Work to complete:
Within the entries below, find the portion that opens with the line containing "destruct (took_free _" and closes with the line containing "unfold Zone.addZone.". Retype that portion exactly and only.

[Records from a collection]
(** A new entry of a directory without free slots goes to the first slot of a
    new zone; the other slots of the zone are what the block held before. *)
Lemma writeDentry_extends f ino zs src text tail : fs_ok f → dir_ok f ino zs →
  find_slot 0 (dir_slots f zs) = None → Z.of_nat (length zs) + 1 <= Zone.capacity (header f) → 4 <= free f →
  0 <= src < 2 ^ 16 → name_ok text →
  ∃ f' ino' v, writeDentry f ino 0 src (text ++ 0 :: tail) = Val (f', ino') ∧ data_zone f v ∧ zused f v = false ∧
    fs_ok f' ∧ dir_ok f' ino' (zs ++ [v]) ∧ framed f ino zs f' ino' (zs ++ [v]) ∧
    dir_slots f' (zs ++ [v]) = dir_slots f zs ++ <[0%nat := entry (header f) (slot (header f) (block f v) 0) src text]> (slots (header f) (block f v)).
Proof.
  intros Hok Hdir Hk Hcap Hfree Hsrc Hname. pose proof Hdir as [Hr Hused Hnd (m & Hm & Hml)].
  pose proof (layout_facts (header f)) as (HS & _ & _ & HP & HP0 & _).
  unfold writeDentry. rewrite (findDentry_finds f ino zs); [|apply Hok|done|intros z; by eapply dir_on_disc].
  rewrite Hk. cbn [position mbind res_bind]. change ((-1 <? 0) && (0 =? 0)) with true. cbv iota.
  destruct (allocateZone_takes f Hok ltac:(lia)) as (fa & v & -> & Hta). cbn [mbind res_bind].
  destruct (took_free _ _ _ Hta v ltac:(by left)) as [Hvd Hvu]. destruct (data_zone_on_disc _ _ Hok Hvd) as [_ Hvn].
  pose proof (took_header _ _ _ Hta) as Hha. pose proof (took_count _ _ _ Hta) as Hca. cbn [length] in Hca.
  unfold Zone.addZone.
  destruct (Zone.setZone_appends fa (i_zones_ ino) zs v) as (f1 & z1 & -> & Hr1 & ms & Htb & Hmeta & _);
    [apply Hta|by rewrite Hha|done|rewrite Hha; lia|lia|]. cbn [mbind res_bind]. rewrite Hha in Hr1.
  pose proof (took_trans _ _ _ _ _ Hta Htb) as Ht. pose proof (took_header _ _ _ Ht) as Hh. set (all := [v] ++ ms) in *.
  assert (Hp : zs ++ [v] ++ Zone.meta z1 ≡ₚ (zs ++ Zone.meta (i_zones_ ino)) ++ all).
  { rewrite Hmeta. unfold all. rewrite <- !(assoc_L (++)). f_equiv. apply Permutation_app_swap_app. }
  assert (Howned : owned (set_zones z1 ino) (zs ++ [v]) ≡ₚ owned ino zs ++ all)
    by (unfold owned; simpl; by rewrite <- (assoc_L (++))).
  assert (Hall : ∀ z, z ∈ owned (set_zones z1 ino) (zs ++ [v]) → data_zone f z ∧ (z ∈ owned ino zs ∨ z ∈ all)).
  { intros z Hz. rewrite Howned in Hz. apply elem_of_app in Hz as [Hz|Hz]; (split; [|by auto]).
    - by apply Hused.
    - by apply (took_free _ _ _ Ht). }
  assert (Hnd1 : NoDup (owned (set_zones z1 ino) (zs ++ [v]))).
  { rewrite Howned. apply NoDup_app. split_and!; [done| |apply Ht]. intros z Hz Hz'.
    apply Hused in Hz as [_ Hz]. apply (took_free _ _ _ Ht) in Hz' as [_ Hz']. congruence. }
  assert (Hdir1 : dir_ok f1 (set_zones z1 ino) (zs ++ [v])).
  { split; [by rewrite Hh| |done|].
    - intros z Hz. destruct (Hall z Hz) as [Hd Hor]. split; [by apply (took_data_zone _ _ _ _ Ht)|].
      rewrite (took_used _ _ _ Ht) by done. destruct Hor as [Hz'|Hz'].
      + apply Hused in Hz' as [_ ->]. apply orb_true_r.
      + by rewrite bool_decide_true.
    - exists m. rewrite Hh, length_app. simpl. split; [done|nia]. }
  assert (Hfr : framed f ino zs f1 (set_zones z1 ino) (zs ++ [v])).
  { split; [done|apply Ht|done| | |].
    - intros b _ _. by eapply took_block.
    - intros b Hd Hu Hn. rewrite Howned, (took_used _ _ _ Ht), Hu, orb_true_r by done. split; [|done].
      intros [?|Hb]%elem_of_app; [done|]. apply (took_free _ _ _ Ht) in Hb as [_ ?]. congruence.
    - intros b Hb. rewrite Howned. apply elem_of_app. by left. }
  set (k := Z.of_nat (length zs) * per_block (header f)).
  assert (Hslot : dir_slots f1 (zs ++ [v]) !! Z.to_nat k = Some (slot (header f) (block f v) 0)).
  { pose proof (dir_slots_lookup f1 (zs ++ [v]) (Z.of_nat (length zs)) 0 v) as E. rewrite Hh, Z.add_0_r in E. fold k in E.
    rewrite E, (took_block _ _ _ _ Ht); [done| |lia|lia]. rewrite Nat2Z.id. by apply list_lookup_middle. }
  assert (Hpos : s32 ((Zone.num_zones_ z1 - 1) * ZONE_SIZE) = k * INODE_SIZE (header f1)).
  { pose proof (rep_small _ _ _ Hr1) as Hsmall. rewrite (Zone.rep_num _ _ _ Hr1), Hh.
    rewrite length_app in *. simpl in Hsmall |- *. unfold k. rewrite signed_small by (unfold ZONE_SIZE in *; lia).
    unfold ZONE_SIZE, BLOCK_SIZE in *. nia. }
  unfold Zone.getNumZones. rewrite Hpos.
  destruct (stored_ok f1 (set_zones z1 ino) (zs ++ [v]) k (slot (header f) (block f v) 0) 0 src text tail f ino zs)
    as (f' & E & Hok' & Hdir' & Hfr' & Hs); [apply Ht|done|done|unfold k; nia|done..|].
  rewrite Hh in E, Hdir', Hfr', Hs. rewrite Hh. cbn [andb Z.eqb] in E |- *.
  exists f', (sized (header f) 0 k (set_zones z1 ino)), v. split_and!; [exact E|done..|].
  rewrite Hs, dir_slots_app, (took_slots _ _ _ _ Ht).
  assert (Ev : dir_slots f1 [v] = slots (header f) (block f v)).
  { unfold dir_slots. simpl. rewrite (took_block _ _ _ _ Ht), Hh. apply app_nil_r. }
  rewrite Ev. rewrite insert_app_r_alt by (rewrite dir_slots_length; unfold k; nia).
  do 2 f_equal. rewrite dir_slots_length. unfold k. nia.
Qed.
End dirs.
Definition perform (k : kernel V) (o : op) : res (kernel V) :=
  match o with
  | OCreate pid filename => create_process k pid filename
  | OOpen pid address path flags => '(k, _) ← sys_open k pid address path flags; Val k
  | OClose pid fd => '(k, _) ← sys_close k pid fd; Val k
  | OPipe garbage m pid read write => '(k, _, _) ← sys_pipe garbage k m pid read write; Val k
  | OWrite m pid fd buffer size => '(k, _) ← sys_write k m pid fd buffer size; Val k
  | ORead m pid fd buffer count => '(k, _, _) ← sys_read k m pid fd buffer count; Val k
  | OFork pid new_pid => fork_copy k pid new_pid
  | OExit pid => exit_process k pid
  end.

(** One element for each entry of each process. *)
Definition refs_of (ps : gmap Z UserProcess) : list Z := map_to_list ps ≫= λ kv, (pipes_ kv.2).*2.
Notation refs k := (refs_of (procs k)).

(** What the rest of the kernel and the sizes of memory grant: ids of processes
    are new, fewer than [2^31] descriptors and [2^32] pipe ends are in use, and
    [pipe] is not asked to store its two results in overlapping places. *)
Definition room_for_fds (k : kernel V) (pid : Z) : Prop :=
  ∀ p, procs k !! pid = Some p → fd_num_ p < 2 ^ 31 - 3.
Definition enabled (k : kernel V) (o : op) : Prop :=
  match o with
  | OCreate pid _ => procs k !! pid = None
  | OOpen pid _ _ _ => room_for_fds k pid
  | OPipe garbage m pid read write => room_for_fds k pid ∧ Z.of_nat (length (refs k)) < 2 ^ 32 ∧
      Z.of_nat (length garbage) = PIPE_BUF_SIZE ∧ (read = write ∨ 4 <= Z.abs (read - write))
  | OFork pid new_pid => procs k !! new_pid = None ∧ Z.of_nat (length (refs k)) < 2 ^ 32
  | _ => True
  end.
(** [RamFSSuperblock] takes the inode off its list, [DeviceFSSuperBlock] has the
    method of [Superblock]; [dirty_inodes_] is never filled. *)
Definition delete_inode h (this inode : Z) : res heap :=
  s ← deref (superblocks h) this;
  match s_kind s with
  | RamFS => Val (put_super this (with_all_inodes (list_remove inode (all_inodes_ s)) s) h)
  | DeviceFS =>
      _ ← kassert (negb (inode =? 0));
      let s := with_used_inodes (list_remove inode (used_inodes_ s)) s in
      let s := with_all_inodes (list_remove inode (all_inodes_ s)) s in
      Val (set_inodes (delete inode (inodes h)) (put_super this s h))
  end.

Definition createFd h (this inode flag : Z) : res (heap * Z) :=
  _ ← kassert (negb (inode =? 0));
  '(h, file) ← link h inode flag;
  let '(h, fd) := new_descriptor h file in
  s ← deref (superblocks h) this;
  let h := put_super this (with_s_files (s_files_ s ++ [fd]) s) h in
  let h := fd_add h fd in
  s ← deref (superblocks h) this;
  let h := put_super this (with_used_inodes (add_once inode (used_inodes_ s)) s) h in
  e ← deref (descriptors h) fd;
  Val (h, s32 (getFd e)).

Definition removeFd h (this inode fd : Z) : res (heap * Z) :=
  _ ← kassert (negb (inode =? 0));
  _ ← kassert (negb (fd =? 0));
  s ← deref (superblocks h) this;
  let h := put_super this (with_s_files (list_remove fd (s_files_ s)) s) h in
  let h := fd_remove h fd in
  e ← deref (descriptors h) fd;
  '(h, tmp) ← unlink h inode (file_ e);
  x ← deref (inodes h) inode;
  h ← (if bool_decide (i_files_ x = []) then
         s ← deref (superblocks h) this;
         Val (put_super this (with_used_inodes (list_remove inode (used_inodes_ s)) s) h)
       else Val h);
  Val (set_descriptors (delete fd (descriptors h)) (global_fd h) h, tmp).
(** C22: what is written through one descriptor is read back through any other on
    the same file.  In a well-formed file system, a seek and a write through [fd]
    and then a seek to the same place and a read through [fd'] (which may be the
    same descriptor) answer the offset, the number of bytes, the offset and again
    the number of bytes together with the bytes that were written, if the flags
    allow the accesses and the bytes lie within the [BASIC_ALLOC] bytes of the
    file. *)
Theorem write_read_back sb root h fl fd fd' i flag flag' o1 o2 o buffer count :
  shows sb root h fl → row fl fd i flag o1 → row fl fd' i flag' o2 →
  has flag O_WRONLY || has flag O_RDWR = true → has flag' O_RDONLY || has flag' O_RDWR = true →
  0 <= o → 0 < count → o + count <= BASIC_ALLOC → count <= Z.of_nat (length buffer) →
  run file_step h [FLseek fd o SEEK_SET; FWrite fd buffer count; FLseek fd' o SEEK_SET; FRead fd' count] =
  Val [(o, []); (count, []); (o, []); (count, take (Z.to_nat count) buffer)].
Proof.
  intros Hrel Hfd Hfd' Hw Hr Ho Hc Hoc Hb. unfold row, BASIC_ALLOC in *.
  rewrite (sim_run file_step flat_step (shows sb root) file_args _ (file_step_shows sb root) h fl Hrel);
    [|repeat constructor; cbn; lia].
  assert (Hlen : ∃ l, fl_data fl !! i = Some l ∧ length l = 256%nat).
  { destruct Hrel as (Hok & Hv & Hd). apply Hv in Hfd as (q & e & y & Hq & _ & Hy & [= -> -> ->]).
    destruct Hok as (Ht & Hf & _). destruct (c_file _ _ Hf _ _ Hy) as (_ & _ & [x Hx] & _).
    destruct (c_inode _ _ Hf _ _ Hx) as (_ & Hin & _). assert (file_ e ∈ i_files_ x) as He by (apply Hin; eauto).
    destruct (t_inode _ _ _ Ht _ _ Hx) as (_ & _ & _ & _ & [[_ E]|[Ef (l & Hl & ?)]] & _); [rewrite E in He; by apply elem_of_nil in He|].
    exists l. rewrite (Hd _ _ Hx Ef). done. }
  destruct Hlen as (l & Hl & Hll).
  assert (Hreach : reach o count = count) by (unfold reach, BASIC_ALLOC; rewrite (wrap_small 32) by lia; lia).
  assert (Hu : u32 o = o) by (apply wrap_small; lia).
  cbn [run flat_step]. rewrite Hfd. cbn [Z.eqb SEEK_SET mbind res_bind seek fl_fds fl_data].
  rewrite lookup_insert_eq, (proj2 (Z.eqb_neq count 0)) by lia. rewrite Hw. cbn [mbind res_bind seek fl_fds fl_data].
  rewrite Hreach, Hl, Hu, insert_insert_eq. cbn [default id].
  assert (Hfd2 : ∃ o3, <[fd:=(i, flag, u64 (o + count))]> (fl_fds fl) !! fd' = Some (i, flag', o3)).
  { rewrite lookup_insert. destruct (decide (fd = fd')) as [<-|]; [|eauto]. rewrite Hfd in Hfd'. injection Hfd' as -> ->. eauto. }
  destruct Hfd2 as [o3 ->]. cbn [mbind res_bind seek fl_fds fl_data]. rewrite lookup_insert_eq, Hr.
  cbn [mbind res_bind]. rewrite Hreach, Hu, lookup_insert_eq. cbn [default id].
  pose proof (sub_patch_same l o (take (Z.to_nat count) buffer)) as E. rewrite length_take, Nat.min_l, Z2Nat.id in E by lia.
  by rewrite E by (unfold fits; lia).
Qed.

(** ** All calls together *)

Definition state : Type := heap * FileSystemInfo.

Inductive call :=
| Mkdir (p : list Z) | Rmdir (p : list Z) | Rm (p : list Z) | Chdir (p : list Z) | Readdir (p : list Z)
| Open (p : list Z) (flag : Z) | Flush (fd : Z) | GetFileSize (fd : Z) | File (op : file_op).

Definition exec (s : state) (c : call) : res (state * Z) :=
  let '(h, i) := s in
  match c with
  | Mkdir p => '(h, i, r) ← mkdir h i p; Val (h, i, r)
  | Rmdir p => '(h, i, r) ← rmdir h i p; Val (h, i, r)
  | Rm p => '(h, i, r) ← rm h i p; Val (h, i, r)
  | Chdir p => '(h, i, r) ← chdir h i p; Val (h, i, r)
  | Readdir p => '(i, l) ← readdir h i p; Val (h, i, 0)
  | Open p flag => '(h, i, r) ← open h i p flag; Val (h, i, r)
  | Flush fd => r ← flush h fd; Val (h, i, r)
  | GetFileSize fd => r ← getFileSize h fd; Val (h, i, r)
  | File op => '(h, (r, _)) ← file_step h op; Val (h, i, r)
  end.

(** Short paths, arguments of their types, a counter that has not reached its
    limit, and no removal of the root or of the working directory. *)
Definition allowed (s : state) (c : call) : Prop :=
  let '(h, i) := s in
  match c with
  | Mkdir p | Rm p | Chdir p | Readdir p => Z.of_nat (length p) < 2 ^ 31 - 3
  | Rmdir p => Z.of_nat (length p) < 2 ^ 31 - 3 ∧
      ∀ a m, walk h i (full_path p) = Val (0, a, m) → a ≠ root_ i ∧ a ≠ pwd_ i
  | Open p flag => Z.of_nat (length p) < 2 ^ 31 - 3 ∧ fd_num_ h + 1 < 2 ^ 31
  | Flush _ | GetFileSize _ => True
  | File op => file_args op
  end.

(** Before the boot. *)
Definition no_objects : heap := mkHeap ∅ ∅ ∅ ∅ ∅ ∅ [] [] 3 1.

(** After the boot with one of the file system types, and after each allowed
    call. *)
Inductive reachable (kind : fs_kind) : state → Prop :=
| reach_boot s : root_mount no_objects kind = Val s → reachable kind s
| reach_call s c s' r : reachable kind s → allowed s c → exec s c = Val (s', r) → reachable kind s'.

Definition state_ok (sb root : Z) (s : state) : Prop := fs_ok s.1 sb root ∧ mounts_ok s.1 root ∧ info_ok s.1 root s.2.

Lemma info_ok_pathname h root q i : info_ok h root i → info_ok h root (with_pathname q i).
Proof. by intros [? ? ?]. Qed.

(** A call that keeps the mounts and the working directory keeps the rest of
    [state_ok]. *)
Lemma state_ok_step sb root h i h' q : state_ok sb root (h, i) → fs_ok h' sb root → vfs_mounts h' = vfs_mounts h →
  mounts_ h' = mounts_ h → is_dir h' (pwd_ i) → state_ok sb root (h', with_pathname q i).
Proof.
  intros (_ & Hm & Hi) Hok Ev Em Hp. split_and!; [done| |].
  - intros m Hmn. cbn in *. rewrite Em in Hmn. rewrite Ev. by apply Hm.
  - destruct Hi as [? ? ?]. by split.
Qed.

Expected output:
  destruct (took_free _ _ _ Hta v ltac:(by left)) as [Hvd Hvu]. destruct (data_zone_on_disc _ _ Hok Hvd) as [_ Hvn].
  pose proof (took_header _ _ _ Hta) as Hha. pose proof (took_count _ _ _ Hta) as Hca. cbn [length] in Hca.
  unfold Zone.addZone.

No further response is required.